SemDeDup: Data-Efficient Learning through Semantic Deduplication

The presented paper investigates the potential of semantic deduplication to enhance data efficiency in machine learning. It introduces SemDeDup, an innovative approach to identifying and removing semantic duplicates within large-scale datasets. This method leverages embeddings from pre-trained models, enabling the efficient identification of data pairs with similar semantic content but distinct perceptual characteristics.

Conceptual Foundation

Prominent models like CLIP are traditionally trained on extensive datasets, which, while enhancing performance, lead to high computational costs due to redundancy.
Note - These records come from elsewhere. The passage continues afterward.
(* ===== verification/_CoqProject ===== *)
-Q . S2P
Prelude.v
Net.v
Allocator.v
Wire.v
Rib.v
RibFacts.v
RibView.v
RibTheorems.v
RibGlobal.v
Queue.v
Server.v
Desired.v
Dataplane.v
Bus.v
BusFacts.v
BusTheorems.v
BusConverge.v
BusGlobal.v
EdgeLb.v
Agent.v
AgentView.v
Shadow.v
Firewall.v
FirewallTheorems.v
FwClass.v
FwClassFacts.v
FwClassTheorems.v
FwControl.v
FwControlFacts.v
FwControlTheorems.v
FwControlPackets.v
FwPath.v
FwPathFacts.v
FwPathTheorems.v
Reconciler.v
ReconcilerTheorems.v
Meter.v
MeterTheorems.v
Packet.v
PacketFacts.v
Conntrack.v
Nat.v
Nat64.v
Checksum.v
Datapath.v
NatTable.v
NatTrace.v
Sample.v
NatTheorems.v
Stateful.v
GuestLocal.v
GuestLocalTheorems.v
Maglev.v
LbControl.v
LbControlFacts.v
LbAdopt.v
LbControlTheorems.v
Interact.v
Dispatch.v
Scheduler.v
SchedulerTheorems.v
Fence.v
FenceName.v
FenceSystem.v
FenceTheorems.v
Failover.v
FailoverTheorems.v
(* ===== verification/Prelude.v ===== *)
(** * ectobase: the control planes and the node datapath

    ectobase is a network virtualisation platform.  Its parts, as the sources under
    src/ divide them:

    - the controllers (src/mesh/controllers, src/mesh/allocator) compile the API
      objects of a cluster into one CompiledNIC per interface: addresses, NAT port
      blocks, firewall rules;
    - the reflector (src/mesh/reflector) is the route bus: the agents of all nodes hold
      sessions with it, announce routes, NAT blocks and public prefixes, and learn those
      of the others;
    - the agent of a node (src/mesh/agent) reconciles the CompiledNICs of its node,
      announces what the node has, and programs what it learns and what is compiled on
      the node's dataplane;
    - the node service (src/flowplane/flowplane, src/flowplane/flowplane-control) takes
      the agent's requests and writes the maps of the datapath;
    - the datapath (src/flowplane/flowplane-core, -common, -ebpf) handles every packet:
      stateful firewall, routing and tunnels, NAT, NAT64, load balancing, metering, and
      the answers of the virtual gateway (ARP, neighbour discovery, DHCPv4);
    - the dispatch (src/dispatch) places workloads on the clusters of a fleet, its
      pools, and moves them off a lost pool: it fences the pool's prefix in the storage
      and at the reflector, binds its machines elsewhere, and lifts the fences when the
      pool is back and drained.

    ** Files

    An operation is a function of the same name, on records with the fields of the
    source; a method that changes its receiver returns the new state, an error is a
    value, a fallible read an [option].  Integers are [Z] with the wrap-around written
    out ([u8], [u16], [u32], [u64]).

    This file: widths, iteration over Go maps in any order ([RangeOrder]), state with
    output ([SW]), notations, tactics and hints, and lemmas on maps and lists.

    [Net]: the parsers, printers and prefix tests of Go's net and net/netip.

    [Allocator]: portblock.go, ipam.go and mac.go of mesh/allocator.  Over a pool
    without duplicates blocks are disjoint and stay, allocation is lowest-first,
    exhaustion is an error.

    [Wire]: the messages of the route bus.  [Rib], with [RibFacts], [RibView],
    [RibTheorems] and [RibGlobal]: rib.go, nattable.go and publictable.go.  The table is
    well formed in every reachable state; a subscriber that replays what it is sent
    holds exactly what the reflector advertises, a global sink exactly the global
    tables; a fence hides a prefix and nothing else; the end of a session removes what
    the node announced, the end of a superseded session nothing.  [Queue]: queue.go and
    the drain of a session as a transition system; no wake-up is lost, delivery is in
    order, a delta is dropped only behind 1024 others, the queue drains.  [Server]: server.go, underlayauthz.go, authz.go and
    admin.go; what a session changes its certificate allows.

    [Desired]: desired.go, and the delta the agent sends.  [Dataplane]: the interface
    the agent programs (a class with laws, and a scripted instance that fails its
    calls).  [Bus], with [BusFacts], [BusTheorems] and [BusConverge]: the route half of
    bus.go on a node ([node_step]) whose dataplane and whose agent restart; the agent's
    record of the dataplane is true whatever calls fail, and a bounded number of ticks
    makes the dataplane hold exactly the wanted routes, and beside them only what it
    already held when the running agent started.  [BusGlobal], [EdgeLb]: the NAT
    neighbours and load balancers of an edge; exact where the dataplane can store the
    blocks the feed carries ([storable]), and but for the load balancers of an earlier
    agent on addresses nobody announces.  [Agent], [AgentView]: the whole client, the
    convergence latch, and the reflector and an agent end to end.  [Reconciler], with
    [ReconcilerTheorems]: reconcile.go and its siblings; what a tick announces.

    [Shadow], [Firewall], with [FirewallTheorems]: admission and compilation of firewall
    policies.  [FwClass], with [FwClassFacts] and [FwClassTheorems]: the classifier of
    the datapath and its compiler (fwclass.rs, ports.rs, firewall.rs); it decides like
    first match.  [FwControl], with [FwControlFacts], [FwControlTheorems] and
    [FwControlPackets]: the programming of scopes and bindings over maps whose writes
    fail.  [FwPath], with [FwPathFacts] and [FwPathTheorems]: from the compiled rules
    through the request to the maps; end to end, a packet meets the verdict of the
    policies.

    [Meter], with [MeterTheorems]: meter.rs; the lanes are token buckets and pacers.
    [Packet], with [PacketFacts]: packets, checksums and hashes.  [Conntrack]:
    conntrack.rs and the aging sweep.  [Nat], [Nat64]: nat.rs and nat64.rs.  [Datapath]:
    the handlers of guest egress, fabric ingress and the WAN edge, and the IPv4 egress of
    the eBPF program.  [Checksum]: every rewrite keeps the checksums valid.  [NatTable],
    [NatTrace], [NatTheorems]: what the handlers do to the conntrack table; ports are
    exclusive, and a reply reaches the guest that asked.  [Stateful]: what passes was
    accepted by a policy, itself or through its flow, but for the kinds no policy is
    asked about, which the theorems name (NAT64, the source 0.0.0.0, ICMP errors of a
    balanced flow).  [Sample]: a node to evaluate on.  [GuestLocal], with
    [GuestLocalTheorems]: arp_nd.rs, dhcp.rs and guest_local.rs, and the gateway's part
    of the guest classifier of the eBPF program (tc.rs); the gateway answers what is for
    it and nothing else, and a guest reads its lease out of the reply.

    [Maglev]: maglev.rs; the table is built, whole and balanced.  [LbControl], with
    [LbControlFacts], [LbAdopt] and [LbControlTheorems]: lb.rs; after any run of calls
    and restarts the datapath selects a backend of the load balancer that has the
    service, and a restart finds every load balancer again in the maps.

    [Interact]: programs of calls whose answers are open, their traces, and a logic for
    what holds before every call.  [Dispatch]: the objects and calls of the dispatch, and
    the health of a pool (dispatch/pkg/clusterpool).  [Scheduler], with
    [SchedulerTheorems]: dispatch/pkg/scheduler; the best pool is chosen, and a batch
    over-commits none.  [Fence], [FenceName]: dispatch/pkg/fence; distinct valid prefixes
    have distinct fence names.  [FenceSystem], with [FenceTheorems]: the storage fencer beside
    the API server and csi-addons, whose documented behaviour is a relation on the world
    ([csi_step], [api]); a confirmed fence blocks, a confirmed release does not.
    [Failover], with [FailoverTheorems]: dispatch/pkg/failover; whatever the answers, no
    machine leaves a pool that is not fenced in full, no fence is lifted early, and in
    the world of [FenceSystem] no machine moves while its old pool can write.

    ** Interfaces

    Components meet through classes: [RangeOrder] (the order Go leaves open),
    [Dataplane] and [DataplaneLaws] (what the agent asks of the node service),
    [FwWriter], [FwWriterLaws] and [FwWriterReliable] (what the control core asks of the
    maps; instances for the in-memory writer and for kernel maps whose system calls fail
    by an oracle), [LbWriter], [LbWriterLaws], [LbWriterReliable] and [LbWriterReads]
    (the same for load balancers), [Lpm] (what the datapath asks of a
    longest-prefix-match trie; instance: the simulator's table), [Quantity],
    [QuantityLaws] and [Conditions] (what the dispatch uses of the Kubernetes
    libraries).  The Kubernetes label selectors, the API server's answers and the clock
    are arguments.

    ** Fuel

    Recursion that is not structural has fuel.  The IPv6 parser of [Net] has a unit for
    each group that still fits, as the code counts them.  The fold of a checksum has
    three rounds, one more than any sum of the code needs.  The port loops of [FwClass]
    have a unit for each port of the range and each bit of a block
    ([port_prefixes_exact]).  [find_port] has the code's own bound of 64 probes.  The
    loops of [Maglev] have a unit for each slot, proved enough
    ([maglev_build_terminates]).  The cutting of route keys into batches in [Failover]
    has a round for each key.  The option scan of [GuestLocal] has the code's own bound
    of 128 bytes, and the walks of [LbControl] its three tries.  The budgets and tick
    counts of [BusConverge] are the code's.

    ** Not modelled

    The eBPF glue (tail calls, raw pointers, the verifier's bounds), the resize of a
    frame by the kernel (a parameter of [tc_guest_gateway]) and the DHCPv6 responder, the capacity of kernel maps and the eviction of their entries, the devices
    and netlink, the loader, hardware offload; the programming of routes, NAT bindings
    and interfaces in the control core; the reconcilers of the controllers and the broker
    of the dispatch, which are sequences of Kubernetes API calls around the functions
    modelled here; the watches that start a pass of a controller; TLS and certificates;
    generated code; packaging.  The conntrack table is proved consistent under fixed NAT
    bindings, and under sweeps that spare the reverse entries of the flows they spare:
    the code's sweep does not always, as [nat_return_expires] shows.  Load balancers are
    proved under writes of changed tables and removals that succeed: the code ignores or
    does not retry their errors.  A batch is proved not to over-commit a pool with what it
    places: the code does not count what already runs there. *)

From Stdlib Require Export ZArith Lia Ascii String.
From stdpp Require Export base gmap strings list sorting fin_maps relations.

Declare Scope go_scope.
Delimit Scope go_scope with go.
The paper recognizes various classes of redundant data, including perceptual duplicates, semantic duplicates, and semantically redundant data, and tackles the challenge of semantic duplication utilizing the conceptual framework of embedding spaces, leading to more data-efficient training paradigms.
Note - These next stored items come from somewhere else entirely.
(* ===== verification/RibView.v ===== *)
(** * What a subscriber of the reflector knows

    A subscriber that replays the messages it is sent holds exactly the routes
    the reflector advertises, for every key it does not itself originate, across
    any interleaving of the other sessions' operations and the failover fences
    ([subscriber_view]); the fences hide what they should and nothing else. *)

From S2P Require Import Prelude Net Wire Rib RibFacts.

Open Scope Z_scope.

(** ** The replay of route updates *)

Abbreviation RouteView := (gmap routeKey (list string)).

(** What one message does to a copy of the routes. *)
Definition apply_route (vw : RouteView) (m : ServerMsg) : RouteView :=
  match m with
  | MRouteUpdate u =>
      let k := mkKey (ru_Vni u) (ru_Prefix u) in
      match ru_Op u with
      | ROUTE_OP_ADD => <[k := ru_Nexthops u]> vw
      | ROUTE_OP_WITHDRAW => delete k vw
      | ROUTE_OP_UNSPECIFIED => vw
      end
  | _ => vw
  end.

Definition replay (vw : RouteView) (ms : list ServerMsg) : RouteView := foldl apply_route vw ms.

(** A key with no nexthop is not advertised. *)
Definition as_view (nhs : list string) : option (list string) :=
  match nhs with [] => None | _ => Some nhs end.

Definition shown (r : RIB) (k : routeKey) : option (list string) := as_view (advertised r (entry r k)).

(** [s] is the sink the reflector holds for its id on the key's VNI. *)
Definition subscribed (r : RIB) (vni : Z) (s : Sink) : Prop :=
  default ∅ (subscribers r !! vni) !! sink_id s = Some s.

(** An operation that neither ends the subscription of [s] nor makes [s] an
    origin of [k]. *)
Definition quiet (s : Sink) (k : routeKey) (op : RibOp) : Prop :=
  match op with
  | OpSubscribe v s' => v ≠ rk_vni k ∨ sink_id s' ≠ sink_id s
  | OpUnsubscribe v id => v ≠ rk_vni k ∨ id ≠ sink_id s
  | OpAnnounce o v p _ _ => o ≠ sink_id s ∨ mkKey v p ≠ k
  | OpClaimOrigin n | OpReleaseOrigin n _ | OpDropOrigin n => n ≠ sink_id s
  | _ => True
  end.

(** The subscriber follows the key: it is subscribed, it is not an origin of the
    key, and its copy is what is advertised. *)
Record follows (s : Sink) (k : routeKey) (r : RIB) (vw : RouteView) : Prop := {
  fo_sub : subscribed r (rk_vni k) s;
  fo_origin : origins_at (routes r) k !! sink_id s = None;
  fo_view : vw !! k = shown r k
}.

(** ** The effect of one fanout *)

Lemma replay_app (vw : RouteView) (l1 l2 : list ServerMsg) : replay vw (l1 ++ l2) = replay (replay vw l1) l2.
Proof. apply foldl_app. Qed.

(** Messages about other keys leave a key alone. *)
Definition other_key (k : routeKey) (m : ServerMsg) : Prop :=
  match m with MRouteUpdate u => mkKey (ru_Vni u) (ru_Prefix u) ≠ k | _ => True end.

Lemma replay_other (k : routeKey) (vw : RouteView) (ms : list ServerMsg) :
  Forall (other_key k) ms → replay vw ms !! k = vw !! k.
Proof.
  revert vw. induction ms as [|m ms IH]; intros vw Hm; [done|].
  apply Forall_cons in Hm as [Hm Hms]. cbn. fold (replay (apply_route vw m) ms). rewrite IH by done.
  destruct m as [[v p nhs [] e]| | | | |]; simpl in *; try done; by simplify_map_eq.
Qed.

Lemma Forall_delivered (P : ServerMsg → Prop) (s : Sink) (o : list SinkOut) :
  Forall (fun '(_, c) => Forall P (call_msgs c)) o → Forall P (delivered s o).
Proof.
  intros Ho. unfold delivered. apply Forall_bind. eapply Forall_impl; [exact Ho|].
  intros [s' c] Hc. simpl in *. case_decide; [done|constructor].
Qed.

Section fanout.
Context {ro : RangeOrder}.

Lemma fanout_msgs (r : RIB) k nhs op skip ext :
  Forall (fun '(_, c) => c = Send (routeUpdate k nhs op ext)) (fanout r k nhs op skip ext).
Proof.
  unfold fanout. apply Forall_forall. intros [s c] Hin. apply list_elem_of_omap in Hin as ([id s'] & _ & Hc).
  destruct (skip id); naive_solver.
Qed.

Lemma fanoutChange_other (r : RIB) (k k' : routeKey) before after skip ext s vw :
  k ≠ k' → replay vw (delivered s (fanoutChange r k before after skip ext)) !! k' = vw !! k'.
Proof.
  intros Hk. apply replay_other, Forall_delivered. unfold fanoutChange.
  destruct (equalStrs before after); [constructor|].
  destruct k as [v p]. case_decide; (eapply Forall_impl; [apply fanout_msgs|]); intros [s' c] ->; simpl; by repeat constructor.
Qed.

Lemma delivered_fanout (r : RIB) k nhs op skip ext s :
  subs_ok (subscribers r) → subscribed r (rk_vni k) s → skip (sink_id s) = false →
  delivered s (fanout r k nhs op skip ext) = [routeUpdate k nhs op ext].
Proof.
  intros Hok Hsub Hskip. unfold fanout. rewrite delivered_sends; [|apply NoDup_range_map_fst|].
  - apply decide_True. by rewrite elem_of_range_map.
  - intros id s' Hin%elem_of_range_map. by eapply (subs_ok_default _ (rk_vni k)).
Qed.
Methodology and Implementation

Semantic Deduplication Framework: SemDeDup starts by embedding data points using a pre-trained model to exploit the semantically meaningful geometric properties of the embedding space.
Efficiency in Computation: The method employs k-means clustering to segment data efficiently, reducing the complexity of deduplication from $\mathcal{O}(n^2)$ to $\mathcal{O}(n^2/k)$ , where $k$ represents the number of clusters.
Empirical Results: The paper reported significant semantic redundancy in the LAION-440M dataset, demonstrating that up to 50% of the dataset can be removed with minimal impact on performance. This manifests not only in enhanced accuracy but also in improved training speeds.

Evaluation and Outcomes

The empirical evaluation across various datasets demonstrates the efficacy of SemDeDup. When applied to the LAION-440M dataset, zero-shot evaluation evidenced a robust increase in performance after semantically deduplicating the data, with 50% dataset volume reduction showing less than a 0.5% drop in top-1 accuracy. Additionally, adopting SemDeDup improved training convergence rates, dramatically optimizing the cost-to-performance ratio in deep learning contexts.
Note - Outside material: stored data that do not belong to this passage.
(** Only its owner withdraws a NAT block.  [WithdrawNat] is applied exactly when
    the block exists, was announced by this origin, and its owner underlay is
    permitted to the session; the table then loses that block alone.  Otherwise
    the outcome says whether the block is absent or refused, the state is
    unchanged and nothing is sent. *)
Theorem WithdrawNat_guarded (ro : RangeOrder) (r : RIB) (origin ip : string) (lo hi : Z) (permit : OwnerPermit) :
  rib_wf r → withdraw_nat_post r origin (mkNatKey ip lo) permit (WithdrawNat origin ip lo hi permit r).
Proof.
  intros Hwf. unfold WithdrawNat, withdraw_nat_post.
  destruct (tab (natT r) !! mkNatKey ip lo) as [b|] eqn:Hb; [|done]. case_decide as Ho.
  - split_and!; try done. exists b. split; [done|]. left. intros Hx. rewrite Hx in Ho. by apply Ho.
  - destruct (allows permit (nb_OwnerUnderlay b)) eqn:Ha; cbn; [|eauto 6].
    exists b. split_and!; try done. eapply orig_default; [apply Hwf|done|]. by destruct (decide (default "" (orig (natT r) !! mkNatKey ip lo) = origin)).
Qed.

Lemma WithdrawNat_guarded_witness :
  let b := mkNatBlock 7 "10.0.0.5" "203.0.113.1" 1024 2048 "fd00::b" in
  let r := (rib_run [(canonical_order, OpAnnounceNat "node-b" b)] NewRIB).1 in
  withdraw_nat_post r "node-c" (mkNatKey "203.0.113.1" 1024) None
    (WithdrawNat (ro := canonical_order) "node-c" "203.0.113.1" 1024 2048 None r) ∧
  (WithdrawNat (ro := canonical_order) "node-c" "203.0.113.1" 1024 2048 None r).2 = WithdrawRefused ∧
  (WithdrawNat (ro := canonical_order) "node-b" "203.0.113.1" 1024 2048 None r).2 = WithdrawApplied.
Proof.
  split; [apply (WithdrawNat_guarded canonical_order); apply run_wf, NewRIB_wf|].
  split; vm_compute; reflexivity.
Defined.

(** Only its owner withdraws a public record: [WithdrawPublic] is applied exactly
    when the record exists, was announced by this origin, and the owner underlay
    it was stored with is permitted to the session; otherwise the state is
    unchanged and nothing is sent. *)
Theorem WithdrawPublic_guarded (ro : RangeOrder) (r : RIB) (origin : string) (p : PublicPrefix) (permit : OwnerPermit) :
  rib_wf r → withdraw_public_post r origin (public_key p) permit (WithdrawPublic origin p permit r).
Proof.
  intros Hwf. unfold WithdrawPublic, withdraw_public_post.
  destruct (tab (publicT r) !! public_key p) as [q|] eqn:Hb; [|done]. case_decide as Ho.
  - split_and!; try done. exists q. split; [done|]. left. intros Hx. rewrite Hx in Ho. by apply Ho.
  - destruct (allows permit (pp_OwnerUnderlay q)) eqn:Ha; cbn; [|eauto 6].
    exists q. split_and!; try done. eapply orig_default; [apply Hwf|done|]. by destruct (decide (default "" (orig (publicT r) !! public_key p) = origin)).
Qed.

Lemma WithdrawPublic_guarded_witness :
  let p := mkPublicPrefix PUBLIC_KIND_FLOATING_IP "203.0.113.9/32" "fd00::b" 7 0 0 "" [] in
  let r := (rib_run [(canonical_order, OpAnnouncePublic "node-b" p)] NewRIB).1 in
  let permit := Some (fun o => bool_decide (o = "fd00::c")) in
  withdraw_public_post r "node-b" (public_key p) permit (WithdrawPublic (ro := canonical_order) "node-b" p permit r) ∧
  (WithdrawPublic (ro := canonical_order) "node-b" p permit r).2 = WithdrawRefused ∧
  (WithdrawPublic (ro := canonical_order) "node-b" p None r).2 = WithdrawApplied.
Proof.
  split; [apply (WithdrawPublic_guarded canonical_order); apply run_wf, NewRIB_wf|].
  split; vm_compute; reflexivity.
Defined.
Out-of-Distribution Robustness: The model's robustness against out-of-distribution data also benefited significantly, as semantic deduplication invariably led to superior average accuracies over traditional methods.
Dataset Variability: Implementing SemDeDup on linguistic data like C4 resulted in moderate efficiency gains, reducing training computation by up to 15%.

Theoretical and Practical Implications

The implications of reducing dataset size while maintaining or improving model performance are notably practical. Beyond the immediate computational savings, these results pave the way for more democratized access to model training on vast datasets, previously restricted due to resource necessities. It suggests that while scaling laws predict performance gains from increased data quantity, introducing strategic data quality improvement measures like SemDeDup can accelerate or even supersede those gains by mitigating redundancy.

Future Directions

The results outlined pave the way for further explorations into more unified strategies for optimizing datasets across different learning paradigms. Areas for expansion include:

Combinatorial Deduplication: Exploring combinations with existing deduplication strategies.
Error Analysis of Deduplication: Understanding when semantic deduplication aligns or diverges from traditional power law gains in dataset scaling.
Optimizing Deduplication Algorithms: Further fine-tuning semantical thresholds to tailor specificity of removal on diverse dataset classes.

In conclusion, by revealing the hidden redundancies in large web-derived datasets, SemDeDup provides a straightforward yet effective algorithm to enhance the training efficiency of large models significantly. Through such strategies, it illustrates that improved dataset curation could become the cornerstone of scalable and sustainable AI development.